1.        Recoil of a gun  2. Jet and Rocket propulsion

Lift / Elevator

Two forces acts on a man standing in a lift or elevator:

i.  The man's true weight W (mg) acting vertically downward.

ii. The reaction R of the floor of the elevator on the man acting upward.

(a) when a lift is moves upward with uniform acceleration R = m(g + a).

(b) when a lift is moves downward with uniform acceleration. R = m(a -g).

(c ) when a lift is at rest R = mg

(d) when a lift is moving up or down with constant velocity R = mg

(e) when a lift is falling freely, the resultant force becomes zero (weightlessness).
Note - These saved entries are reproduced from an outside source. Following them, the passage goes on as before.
(* ===== verification/Oracle.v ===== *)
(** * Differential oracle ([src/bpe/oracle.py])

    Contracts, raw traces, normalization and the derived report.  An observation
    is hex text, as in the code; [fromhex]/[tohex] convert it to bytes.  The
    assertion and observation unions of the code are a record of the shared fields
    and an inductive for the part that depends on [kind].

    [derive_oracle_report] compares two traces; the constructor of the report
    revalidates it by recomputing every digest, every comparison and the first
    divergence. *)
From Stdlib Require Import ZArith QArith String Ascii Lia.
From stdpp Require Import base tactics list strings sets.
From S2P Require Import Prelude Floats Sha256 Json JsonFacts Models ModelFacts Stats.
Local Open Scope string_scope.
Local Open Scope Z_scope.

Module Oracle.
Import Sha256 Json JsonFacts Models ModelFacts Stats.

Definition MAX_ORACLE_CASES : Z := 256.
Definition MAX_ASSERTIONS_PER_CASE : Z := 256.
Definition MAX_COLLECTION_ITEMS : Z := 16384.
Definition MAX_OBSERVATION_BYTES : Z := 16 * 1024 * 1024.
Definition MAX_TRACE_OBSERVATION_BYTES : Z := 128 * 1024 * 1024.
Definition MAX_NORMALIZATIONS_PER_CASE : Z := 256.

Definition zlen {A} (l : list A) : Z := Z.of_nat (length l).

(** ** Hex text *)

(** [^(?:[0-9a-f]{2})*$] *)
Definition is_hex_bytes (s : string) : bool :=
  Nat.even (String.length s) && str_forall is_lower_hex s
  && (Z.of_nat (String.length s) <=? MAX_OBSERVATION_BYTES * 2).
Definition is_nonempty_hex_bytes (s : string) : bool :=
  is_hex_bytes s && (2 <=? String.length s)%nat.

(** [bytearray.fromhex] on hex pairs *)
Fixpoint fromhex (s : string) : option (list byte) :=
  match s with
  | EmptyString => Some []
  | String a (String b rest) =>
      match hex_value a, hex_value b, fromhex rest with
      | Some x, Some y, Some bs => Some (byte_of_Z (16 * x + y) :: bs)
      | _, _, _ => None
      end
  | String _ EmptyString => None
  end.

Fixpoint tohex (bs : list byte) : string :=
  match bs with
  | [] => ""
  | b :: bs =>
      String (hex_digit (byte_Z b / 16)) (String (hex_digit (byte_Z b mod 16)) (tohex bs))
  end.

(** ** Contracts *)
Record ContentIdentity := {
  ci_sha256 : string;
  ci_size_bytes : Z;
  ci_media_type : string
}.

#[export] Instance ContentIdentity_eq_dec : EqDecision ContentIdentity.
Proof. solve_decision. Defined.

Definition ContentIdentity_ok (c : ContentIdentity) : bool :=
  is_sha256 (ci_sha256 c) && (1 <=? ci_size_bytes c) && (ci_size_bytes c <=? MAX_OBSERVATION_BYTES)
  && len_between 1 127 (ci_media_type c).

(** [XdpCaseInput]: the driver and the repeat count are literals. *)
Record XdpCaseInput := { xi_fixture : ContentIdentity }.

#[export] Instance XdpCaseInput_eq_dec : EqDecision XdpCaseInput.
Proof. solve_decision. Defined.

Inductive CounterMode := final | delta.

#[export] Instance CounterMode_eq_dec : EqDecision CounterMode.
Proof. solve_decision. Defined.

(** What an assertion looks at: the seven classes of [XdpAssertion]. *)
Inductive AssertionKind :=
| Retval
| PacketBytes
| ContextBytes
| MapSnapshot (map_id : string)
| MapDelta (map_id : string)
| OrderedEvents (stream_id : string)
| Counter (counter_id : string) (mode : CounterMode).

#[export] Instance AssertionKind_eq_dec : EqDecision AssertionKind.
Proof. solve_decision. Defined.

(** The [kind] discriminator. *)
Definition kind_value (k : AssertionKind) : string :=
  match k with
  | Retval => "retval" | PacketBytes => "packet_bytes" | ContextBytes => "context_bytes"
  | MapSnapshot _ => "map_snapshot" | MapDelta _ => "map_delta"
  | OrderedEvents _ => "ordered_events" | Counter _ _ => "counter"
  end.

Definition mode_value (m : CounterMode) : string := match m with final => "final" | delta => "delta" end.

Record XdpAssertion := {
  xa_assertion_id : string;
  xa_required : bool;
  xa_weight : float64;
  xa_kind : AssertionKind
}.

Definition kind_ok (k : AssertionKind) : bool :=
  match k with
  | MapSnapshot i | MapDelta i | OrderedEvents i | Counter i _ => is_stable_id i
  | _ => true
  end.

Definition XdpAssertion_ok (a : XdpAssertion) : bool :=
  is_stable_id (xa_assertion_id a) && weight_ok (xa_weight a) && kind_ok (xa_kind a).

Record ByteRange := { rg_offset : Z; rg_length : Z }.
Definition rg_end (r : ByteRange) : Z := rg_offset r + rg_length r.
R = 0.

 Example

A rocket of mass 1000 Kg containing a propellant gas of 3000 Kg is to launched vertically. If the fuel is consumed at a steady rate of 60 Kgs-1, calculate the least velocity of the exhaust gases if the rocket and content will just  lift off the launching pad immediately after firing.

Solution

M_R = 1000 Kg , M_P = 3000 Kg; mass of gas per second = 60kgs^-1.

W_max  = W_R  +  W_P  = (1000 + 3000) x 10  =  40, 000 Kgms^-2.     Least velocity =   =  = 666.67 m/s

Assignment

1.  A ball of mass 6.0 Kg moving with a velocity of 10.0 m/s collides with a 2.0 Kg ball moving in the opposite direction with a velocity of 5.0 m/s. after the collision the two balls coalesce and move in the same direction. Calculate the velocity of the composite body.

2. An object of mass 1 Kg falls a distance of 5 m onto a horizontal surface and rebounds to a vertical height of 2 m. calculate the change in momentum.